Please read: Upgrading Logstash and Elasticsearch to 2.0

Dots in Fields: For those of you who have not yet upgraded to Logstash 2.0 and Elasticsearch 2.0, please be advised that Elasticsearch 2.0 does not allow field names to contain the . character (further details here). This has caused some grief with many users who are upgrading and finding that configurations which did work, no longer do.

Some plugins already have been updated to compensate for this breaking change, including logstash-filter-metrics and logstash-filter-elapsed. These plugin updates are available for Logstash 2.0. To upgrade to the latest version of these plugins, the command is:

bin/plugin update logstash-PLUGINTYPE-NAME

Where PLUGINTYPE can be input, filter, output, or codec, and NAME is the name of the plugin.

Although the de-dotting process is better done upstream, we understand there may be scenarios where users may have no control over the source field names. Therefor, a de_dot filter is being developed to allow users to rename fields to not have dots in them. The replacement separator will be configurable. Please be patient while this is written, reviewed and tested. An announcement of its availability will be made here when it is ready.

Mapping changes: Users may have custom template changes, so by default a Logstash upgrade will leave the template as is. Even if you don’t have a custom template, Logstash will not overwrite an existing template by default.

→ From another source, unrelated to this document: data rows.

Lemma code_of z : 0 ≤ z < 256 → code (ascii_of_N (Z.to_N z)) = z.
Proof. intros Hz. unfold code. rewrite N_ascii_embedding by lia. lia. Qed.
Lemma nibbles x y : 0 ≤ x < 16 → 0 ≤ y < 16 →
  Z.land (code (ascii_of_N (Z.to_N (y * 16 + x)))) 0x0F = x ∧ Z.shiftr (code (ascii_of_N (Z.to_N (y * 16 + x)))) 4 = y.
Proof.
  intros Hx Hy. rewrite code_of by lia. rewrite Z.shiftr_div_pow2 by lia. change 0x0F with (Z.ones 4).
  rewrite Z.land_ones by lia. change (2 ^ 4) with 16. split.
  - symmetry. apply (Z.mod_unique _ _ y); lia.
  - symmetry. apply (Z.div_unique _ _ _ x); lia.
Qed.

Lemma digits_of_encoding ds : Forall (λ x, 0 ≤ x ≤ 9) ds → address_digits (encode_digits ds) = digit_char <$> ds.
Proof.
  assert (G : ∀ n ds, (length ds ≤ n)%nat → Forall (λ x, 0 ≤ x ≤ 9) ds → address_digits (encode_digits ds) = digit_char <$> ds).
  { clear ds. intros n. induction n as [|n IH]; intros [|x [|y r]] Hn Hf; try done; try (simpl in Hn; lia).
    - apply Forall_cons in Hf as [Hx _]. unfold address_digits, nibble_digit. cbn [encode_digits flat_map].
      change (0xF0 + x) with (15 * 16 + x). destruct (nibbles x 15) as [-> ->]; [lia..|].
      rewrite (proj2 (Z.leb_le x 9)) by lia. done.
    - apply Forall_cons in Hf as [Hx Hf]. apply Forall_cons in Hf as [Hy Hf].
      change (address_digits (encode_digits (x :: y :: r))) with
        ((nibble_digit (Z.land (code (ascii_of_N (Z.to_N (y * 16 + x)))) 0x0F) ++
          nibble_digit (Z.shiftr (code (ascii_of_N (Z.to_N (y * 16 + x)))) 4)) ++ address_digits (encode_digits r)).
      destruct (nibbles x y) as [-> ->]; [lia..|]. unfold nibble_digit. rewrite !(proj2 (Z.leb_le _ 9)) by lia.
      rewrite IH; [done|simpl in Hn; lia|done]. }
  by apply (G (length ds)).
Qed.

(** An address is read as its digits: the octets of an address of any decimal digits, with
    the prefix before them and anything behind them, are decoded to these digits, as many as fit
    with a NUL behind the last; nothing is read or written outside of the buffers, the length is
    returned, and the buffer keeps its size. *)
Theorem decodeAddress_reads b ss ds r :
  1 ≤ ss ≤ Z.of_nat (length b) → Forall (λ x, 0 ≤ x ≤ 9) ds →
  ∃ b', decodeAddress (Some b) ss (Some (addr_prefix :: encode_digits ds ++ r)) (Z.of_nat (S (length (encode_digits ds)))) =
          Some (Some b', Z.min (ss - 1) (Z.of_nat (length ds))) ∧
        cstr b' = take (Z.to_nat (ss - 1)) (digit_char <$> ds) ∧ length b' = length b.
Proof.
  intros Hss Hf. pose proof (decodeAddress_digits b ss (encode_digits ds) r Hss) as E. cbv zeta in E.
  pose proof (address_digits_no_nul (encode_digits ds)) as Hn. rewrite digits_of_encoding in E, Hn by done.
  set (o := take (Z.to_nat (ss - 1)) (digit_char <$> ds)) in *.
  assert (Ho : length o = Nat.min (Z.to_nat (ss - 1)) (length ds)) by (unfold o; by rewrite length_take, length_fmap).
  exists (o ++ NUL :: drop (S (length o)) b). split_and!.
  - rewrite E. do 2 f_equal. rewrite Ho. lia.
  - apply cstr_before. by apply Forall_take.
  - rewrite length_app. simpl. rewrite length_drop. lia.
Qed.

There is one known issue (removal of path) with using GeoIP filter that needs a manual update to the template.

Note: If you have custom template changes, please make sure to save it and merge any changes. You can get the existing template by running:

curl -XGET localhost:9200/_template/logstash

Add the following option to your Logstash config:

output {
        elasticsearch {
                template_overwrite => true
        }
}

Restart Logstash.

Please feel free to reply here if you run into any issues or have any suggestions!

3 Likes

We have released the de_dot filter which should help address this.